On the Wall Street Journal Law Blog, Dan Slater notes the growing reaction against Rowling's copyright claims against RDR Books, and generates a spirited discussion of her position. Read it all here.

Comments

J.K. Rowling should take a page out of her own book series. She has become the Voldemort of the literary world and is now bent on trashing what might have been the most revered reputation in publishing. As Tom Riddle became bedazzled with the dark side, so has his author. Opps! Can I make this commentary? I have mentioned a Rowling character without the express written permission of the author. And to think, J.K. Rowling was going to do her own parody of her own greed for this blog and now I have ruined that. Does this mean that all literary criticism that might be written about this mighty body of literature must also come from Ms. Rowling. Are we to exchange literary dialogue for self-indulgent monologue in regard to literary works? Holy Hogwarts! What charity has been denied the proceeds of her own works on her own works? The United Muggle Defense Fund?
Ms. Rowling has proven, once again, that too much is never enough. Or is this the work of Warner Brothers trying to protect tie-ins and spending Rowling's street credibilty to do it? It doesn't matter. You are the company you keep and the causes to which you lend your name.
Ms. Rowling, shame on you. The fair use doctrine is far more important to our society than your fantastic accounts of a world that never existed. Large aristocratic money interests have already pushed our society into information feudalism by destroying the doctrine of fair use and increasing the right of ownership. We are fast becoming mere tenants, peasants if you will, excluded from any ownership or participation in the estate of the social exchange of ideas. We are practically forced to pay ASCAP royalties for humming a song on the street anywmore.

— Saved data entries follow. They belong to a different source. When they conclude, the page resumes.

(** * Error normalisation of [backend/app/main.py]

    A shallow embedding of the three exception handlers installed by
    [add_exception_handlers] and the properties of the response envelope
    they produce.

    Modelling conventions.
    - A Python [str] is a [string] (the UTF-8 bytes of the text).
    - A Python [dict] with string keys is a [gmap string value]; the JSON
      object sent to the client does not depend on key order.
    - A call that may raise returns a [Py.result]; [try]/[except] is
      [Py.try_except].
    - [datetime.utcnow().isoformat()] is an input of each handler: the text
      the clock yields when the handler reads it.
    - The first two handlers are modelled on a [Request] whose URL parses;
      the catch-all handler, whose [except] block reads the request a
      second time, on an [Incoming] request, whose URL may fail to parse. *)

From Stdlib Require Import ZArith NArith Ascii String.
From stdpp Require Import gmap strings list fin_maps pretty.

Local Open Scope string_scope.
Local Open Scope Z_scope.
#[local] Set Warnings "-clear-no-such-hyp".

(** ** Python values, exceptions and builtins *)

Module Py.

(** Values a JSON-able [detail] payload is made of.  Floats and lists are
    left out: no line of the handlers looks inside one. *)
Inductive scalar :=
| SNone
| SBool (b : bool)
| SInt (z : Z)
| SStr (s : string).

#[warnings="-register-all"]
Inductive value :=
| VScalar (c : scalar)
| VDict (d : gmap string value).

Abbreviation VNone := (VScalar SNone).
Abbreviation VBool b := (VScalar (SBool b)).
Abbreviation VInt z := (VScalar (SInt z)).
Abbreviation VStr s := (VScalar (SStr s)).

(** Exceptions of class [Exception]: the ones the modelled code raises by
    itself, [OtherError] for one raised by code outside this file, and
    [Unprintable] for one whose own [__str__] raises. *)
Inductive exn :=
| AttributeError (type_name attribute : string)
| UnboundLocalError (variable : string)
| TypeError (text : string)
| ValueError (text : string)
| OtherError (text : string)
| Unprintable (raised : exn).

Inductive result (A : Type) :=
| Returns (a : A)
| Raises (e : exn).
Arguments Returns {A} a.
Arguments Raises {A} e.

Definition bind {A B} (m : result A) (k : A -> result B) : result B :=
  match m with
  | Returns a => k a
  | Raises e => Raises e
  end.

(** [try: body except Exception as e: handler(e)] *)
Definition try_except {A} (body : result A) (handler : exn -> result A)
  : result A :=
  match body with
  | Returns a => Returns a
  | Raises e => handler e
  end.

#[export] Instance result_bind : MBind result :=
  fun A B k m => bind m k.

(** [str(e)] on an exception: the builtin ones print their message, an
    [Unprintable] one raises from its [__str__]. *)
Definition exn_str (e : exn) : result string :=
  match e with
  | AttributeError type_name attribute =>
      Returns ("'" +:+ type_name +:+ "' object has no attribute '"
               +:+ attribute +:+ "'")
  | UnboundLocalError variable =>
      Returns ("cannot access local variable '" +:+ variable
               +:+ "' where it is not associated with a value")
  | TypeError text | ValueError text | OtherError text => Returns text
  | Unprintable raised => Raises raised
  end.

(** [str(x)] on the scalars. *)
Definition str (c : scalar) : string :=
  match c with
  | SNone => "None"
  | SBool true => "True"
  | SBool false => "False"
  | SInt z => pretty z
  | SStr s => s
  end.

Definition type_name (v : value) : string :=
  match v with
  | VNone => "NoneType"
  | VBool _ => "bool"
  | VInt _ => "int"
  | VStr _ => "str"
  | VDict _ => "dict"
  end.

(** [c.lower()] on one byte: only the ASCII capitals change.  On the bytes
    of UTF-8 text this agrees with Python wherever the outcome is compared
    with ASCII letters other than [i] and [k]. *)
Definition ascii_lower (c : ascii) : ascii :=
  let n := N_of_ascii c in
  if ((65 <=? n) && (n <=? 90))%N then ascii_of_N (n + 32) else c.

Fixpoint lower (s : string) : string :=
  match s with
  | EmptyString => EmptyString
  | String c t => String (ascii_lower c) (lower t)
  end.
(** The digits of the next integer; [None] when [fuel] packets hold no
    marked one. *)
Fixpoint read_digits (fuel : nat) (r : R) : option (list Z * R) :=
  match fuel with
  | O => None
  | S f =>
      let '(d, r) := rd_fetch 4 r in
      if Z.land d 8 =? 0
      then '(ds, r) ← read_digits f r; Some (Z.land d 7 :: ds, r)
      else Some ([Z.land d 7], r)
  end.

Lemma rd_field r n v rest :
  rd_ok r -> rd_width n -> 0 <= v < 2 ^ Z.of_nat n ->
  rd_rest r = bits_of_Z n v ++ rest ->
  exists r', rd_fetch n r = (v, r') /\ rd_ok r' /\ rd_rest r' = rest.
Proof.
  intros Hr Hn Hv Hrest.
  destruct (rd_fetch_spec r n) as (Hval & Hok & Hdrop); [auto|auto| |].
  { rewrite Hrest, length_app, length_bits_of_Z. lia. }
  rewrite Hrest in Hval, Hdrop. autorewrite with bits in Hval, Hdrop.
  rewrite Z_of_bits_of_Z_small in Hval by exact Hv.
  exists (rd_fetch n r).2. rewrite <- Hval, <- surjective_pairing. auto.
Qed.

Lemma unmarked_digit d : 0 <= d < 16 -> Z.land d 8 = 0 -> Z.land d 7 = d.
Proof.
  intros Hd. assert (d = 0 \/ d = 1 \/ d = 2 \/ d = 3 \/ d = 4 \/ d = 5 \/ d = 6 \/ d = 7 \/
    8 <= d) as Hd' by lia.
  repeat destruct Hd' as [->|Hd']; try reflexivity.
  assert (Z.land d 8 = 8); [|lia]. replace d with (Z.lor (d - 8) 8).
  - rewrite Z.land_lor_distr_l. change (Z.land 8 8) with 8.
    apply Z.bits_inj'. intros i Hi. rewrite Z.lor_spec, Z.land_spec.
    destruct (Z.testbit 8 i); [apply orb_true_r|]. rewrite andb_false_r. reflexivity.
  - rewrite lor8; unfold is_digit; lia.
Qed.

Lemma read_digits_unmarked l r fuel rest :
  Forall is_digit l -> rd_ok r -> rd_rest r = nibble_bits l ++ rest ->
  exists r', rd_ok r' /\ rd_rest r' = rest /\
    read_digits (length l + fuel) r
    = ('(ds, r) ← read_digits fuel r'; Some (l ++ ds, r)).
Proof.
  intros Hl. revert r. induction Hl as [|d l Hd Hl IH]; intros r Hr Hrest.
  - exists r. split_and!; auto. cbn. by destruct (read_digits fuel r) as [[? ?]|].
  - unfold nibble_bits in Hrest. cbn [flat_map] in Hrest.
    rewrite <- app_assoc in Hrest. unfold is_digit in Hd.
    destruct (rd_field r 4 d _ Hr rd_width_4 ltac:(lia) Hrest) as (r1 & Hf & Hok & Hrest1).
    destruct (IH r1 Hok Hrest1) as (r2 & Hok2 & Hrest2 & Heq).
    exists r2. split_and!; auto. cbn [length Nat.add read_digits].
    rewrite Hf, Heq.
    assert (Z.land d 8 = 0 /\ Z.land d 7 = d) as [-> ->].
    { rewrite land7, Z.mod_small by lia. split; [|reflexivity].
      assert (d = 0 \/ d = 1 \/ d = 2 \/ d = 3 \/ d = 4 \/ d = 5 \/ d = 6 \/ d = 7)
        as Hd' by lia.
      repeat destruct Hd' as [->|Hd']; subst; reflexivity. }
    cbn. by destruct (read_digits fuel r2) as [[? ?]|].
Qed.

(** Reading back an encoded integer gives its digits. *)
Lemma read_digits_tdfint n r fuel rest :
  0 <= n -> rd_ok r -> rd_rest r = tdfint_bits n ++ rest ->
  (length (octal_digits n) <= fuel)%nat ->
  exists r', read_digits fuel r = Some (octal_digits n, r') /\
    rd_ok r' /\ rd_rest r' = rest.
Proof.
  intros Hn Hr Hrest Hfuel. rewrite octal_digits_eq in Hfuel by lia.
  rewrite length_app in Hfuel. cbn in Hfuel.
  unfold tdfint_bits, tdfint_nibbles, nibble_bits in Hrest.
  rewrite flat_map_app, <- app_assoc in Hrest.
  replace fuel with (length (octal_init n) + S (fuel - length (octal_init n) - 1))%nat by lia.
  edestruct (read_digits_unmarked (octal_init n) r) as (r1 & Hok & Hrest1 & ->);
    [by apply octal_init_Forall|exact Hr|exact Hrest|].
  cbn [flat_map] in Hrest1. rewrite app_nil_r in Hrest1.
  pose proof (land7_digit n) as Hd. rewrite lor8 in Hrest1 by exact Hd.
  unfold is_digit in Hd.
  edestruct (rd_field r1 4) as (r2 & Hf & Hok2 & Hrest2);
    [exact Hok|apply rd_width_4| |exact Hrest1|]; [cbn; lia|].
  exists r2. split_and!; auto. cbn [read_digits]. rewrite Hf.
  assert ((Z.land (Z.land n 7 + 8) 8 =? 0) = false) as ->.
  { apply Z.eqb_neq. rewrite <- lor8 by exact Hd.
    rewrite Z.land_lor_distr_l. change (Z.land 8 8) with 8.
    intros E%Z.lor_eq_0_iff. lia. }
  assert (Z.land (Z.land n 7 + 8) 7 = Z.land n 7) as ->.
  { rewrite !land7. rewrite <- Zplus_mod_idemp_r. cbn. rewrite Z.add_0_r.
    apply Z.mod_mod. lia. }
  cbn. rewrite <- octal_digits_eq by lia. reflexivity.
Qed.
End Reader.

(** ** Accumulating digits in a machine word of [w] bits *)

Definition acc_digit (w a d : Z) : Z := Z.lor (wrap w (Z.shiftl a 3)) d.

Lemma acc_digit_value w m d :
  3 <= w -> is_digit d -> acc_digit w (wrap w m) d = wrap w (8 * m + d).
Proof.
  unfold is_digit, acc_digit, wrap. intros Hw Hd.
  assert (2 ^ w = 2 ^ (w - 3) * 8) as Hp
    by (change 8 with (2 ^ 3); rewrite <- Z.pow_add_r by lia; f_equal; lia).
  assert (0 < 2 ^ (w - 3)) by (apply Z.pow_pos_nonneg; lia).
  assert (Z.shiftl (m mod 2 ^ w) 3 mod 2 ^ w = Z.shiftl (m mod 2 ^ (w - 3)) 3) as ->.
  { rewrite !Z.shiftl_mul_pow2 by lia. change (2 ^ 3) with 8. rewrite Z.mul_mod_idemp_l by lia.
    rewrite Hp. rewrite Z.mul_mod_distr_r by lia. reflexivity. }
  rewrite lor_shiftl by lia. change (2 ^ 3) with 8.
  rewrite (Z.mul_comm 8 m), Hp, (Z.mul_comm (2 ^ (w - 3))), Z.rem_mul_r by lia.
  rewrite Z.add_comm, (Z.add_comm (m * 8)), Z_mod_plus_full, Z_div_plus_full by lia.
  rewrite (Z.div_small d), (Z.mod_small d) by lia. rewrite Z.add_0_l. lia.
Qed.

Lemma acc_digits_value w ds m :
  3 <= w -> Forall is_digit ds ->
  fold_left (acc_digit w) ds (wrap w m)
  = wrap w (fold_left (fun a d => 8 * a + d) ds m).
Proof.
  intros Hw Hds. revert m. induction Hds as [|d ds Hd Hds IH]; intros m; [reflexivity|].
  cbn [fold_left]. rewrite acc_digit_value by assumption. apply IH.
Qed.

(** Accumulated from zero, the digits of [n] give [n] modulo 2^w. *)
Lemma acc_digits_int w n :
  3 <= w -> 0 <= n -> fold_left (acc_digit w) (octal_digits n) 0 = wrap w n.
Proof.
  intros Hw Hn. replace 0 with (wrap w 0) by (apply Z.mod_0_l; lia).
  rewrite acc_digits_value by (auto using octal_digits_Forall).
  f_equal. apply octal_value_digits, Hn.
Qed.

(** Two integers with the same encoding, up to what follows, are equal: the
    encoding is prefix-free and injective. *)
Lemma tdfint_nibbles_inj n m l1 l2 :
  0 <= n -> 0 <= m -> tdfint_nibbles n ++ l1 = tdfint_nibbles m ++ l2 -> n = m /\ l1 = l2.
Proof.
  intros Hn Hm. unfold tdfint_nibbles.
  assert (forall a b x y, is_digit x -> is_digit y -> Forall is_digit a -> Forall is_digit b ->
    (a ++ [Z.lor x 8]) ++ l1 = (b ++ [Z.lor y 8]) ++ l2 -> a ++ [x] = b ++ [y] /\ l1 = l2) as Haux.
  { induction a as [|d a IH]; intros [|e b] x y Hx Hy Ha Hb Heq; cbn in Heq;
      rewrite ?lor8 in Heq by assumption; injection Heq as E1 E2.
    - split; [|exact E2]. cbn. f_equal. lia.
    - inversion Hb as [|? ? He]; subst. unfold is_digit in *. lia.
    - inversion Ha as [|? ? He]; subst. unfold is_digit in *. lia.
    - inversion Ha; inversion Hb; subst.
      rewrite <- !lor8 in E2 by assumption.
      destruct (IH b x y) as [E3 ->]; auto. cbn. rewrite E3. auto. }
  intros Heq. apply Haux in Heq as [Heq ->]; auto using land7_digit, octal_init_Forall.
  rewrite <- !octal_digits_eq in Heq by assumption. split; [|reflexivity].
  rewrite <- (octal_value_digits n), Heq by lia. by apply octal_value_digits.
Qed.

#[export] Hint Resolve land7_digit octal_digits_Forall octal_init_Forall : tendra.
(** The refill at the head of a round, when there is a byte to be had. *)
Lemma refill_spec s sz by' c R :
  wf_buf s sz by' -> bytes_at s sz by' = c :: R ->
  exists s' sz' by1,
    (if (sz <=? by')%nat
     then let '(s, sz) := fill_bitstream s in (s, sz, O, O)
     else (s, sz, by', O)) = (s', sz', by1, O) /\
    wf_buf s' sz' by1 /\ (by1 < sz')%nat /\ text (d_bs s') !!! by1 = c /\
    bytes_at s' sz' (S by1) = R /\ link (d_bs s') = link (d_bs s).
Proof.
  intros Hwf HR. pose proof Hwf as (Ht & Hin & Hle & Hsz).
  destruct (Nat.leb_spec sz by') as [E|E].
  - replace by' with sz in HR by lia. rewrite bytes_at_end in HR.
    destruct (fill_bitstream_spec s Ht Hin) as (s' & sz' & -> & Hwf' & Hpos & Hat & Hlk);
      [congruence|].
    do 3 eexists. split; [reflexivity|]. rewrite (bytes_at_cons _ _ _ Hwf' Hpos), HR in Hat.
    injection Hat as Hc HR'. split_and!; auto; apply Hwf'.
  - do 3 eexists. split; [reflexivity|]. rewrite (bytes_at_cons _ _ _ Hwf E) in HR.
    injection HR as Hc HR'. split_and!; auto; apply Hwf.
Qed.

(** Taking one more byte into the accumulator. *)
Lemma accumulate d k c :
  0 <= d < 2 ^ k -> 0 <= k <= 48 -> is_byte c ->
  Z.lor (u64 (Z.shiftl d (Z.of_nat BYTE_SIZE))) c = d * 2 ^ 8 + c.
Proof.
  intros Hd Hk Hc. unfold is_byte in Hc. change (Z.of_nat BYTE_SIZE) with 8.
  pose proof (shiftl_bound k 8 d ltac:(lia) Hd ltac:(lia)).
  assert (2 ^ (k + 8) <= 2 ^ 56) by (apply Z.pow_le_mono_r; lia).
  rewrite u64_small by lia. apply lor_shiftl; lia.
Qed.

Lemma Z_of_bits_take_byte m c :
  (m <= 8)%nat -> is_byte c -> Z_of_bits (take m (bits_of_Z 8 c)) = Z.shiftr c (Z.of_nat (8 - m)).
Proof.
  intros Hm Hc. rewrite take_bits_of_Z by exact Hm. apply Z_of_bits_of_Z_small.
  unfold is_byte in Hc. rewrite Z.shiftr_div_pow2 by lia. split; [apply Z.div_pos; lia|].
  apply Z.div_lt_upper_bound; [lia|]. rewrite <- Z.pow_add_r by lia.
  replace (Z.of_nat (8 - m) + Z.of_nat m) with 8 by lia. lia.
Qed.

(** The outcome of a read loop that stops [m] bits further into the bytes [R]. *)
Definition reads_to (s : istream) (R : list Z) (m : nat) (d : Z)
    (r : istream * nat * nat * Z) : Prop :=
  let '(s', by', bi, d') := r in
  wf_buf s' (size (d_bs s')) by' /\ (bi < 8)%nat /\
  (bi <> O -> (by' < size (d_bs s'))%nat) /\ link (d_bs s') = link (d_bs s) /\
  drop bi (bytes_bits (bytes_at s' (size (d_bs s')) by')) = drop m (bytes_bits R) /\
  d' = d * 2 ^ Z.of_nat m + Z_of_bits (take m (bytes_bits R)).

Lemma de_bits_loop_done fuel s sz by' bi d :
  de_bits_loop fuel s sz by' bi 0 d = (s, by', bi, d).
Proof. destruct fuel; reflexivity. Qed.

Lemma reads_to_0 s sz by' d R :
  wf_buf s sz by' -> bytes_at s sz by' = R -> reads_to s R 0 d (s, by', O, d).
Proof.
  intros Hwf HR. pose proof Hwf as (_ & _ & _ & E). cbn [reads_to]. rewrite E, HR.
  split; [exact Hwf|]. split_and!; auto; [lia|done|]. change (Z_of_bits _) with 0. lia.
Qed.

What next? Am I going to have to pay royalties for thinking about Harry Potter after I have read it? Well in my imagination of the Harry Potter characters are lined up on the front lawn of Hogwarts making a defiant gesture in unison in order to express what they think about having the freedom of thought so unjustly bullied.
Where is our Harry Potter, our hero, to save us from the real Voldemort in the real world that is making us slaves in the information age?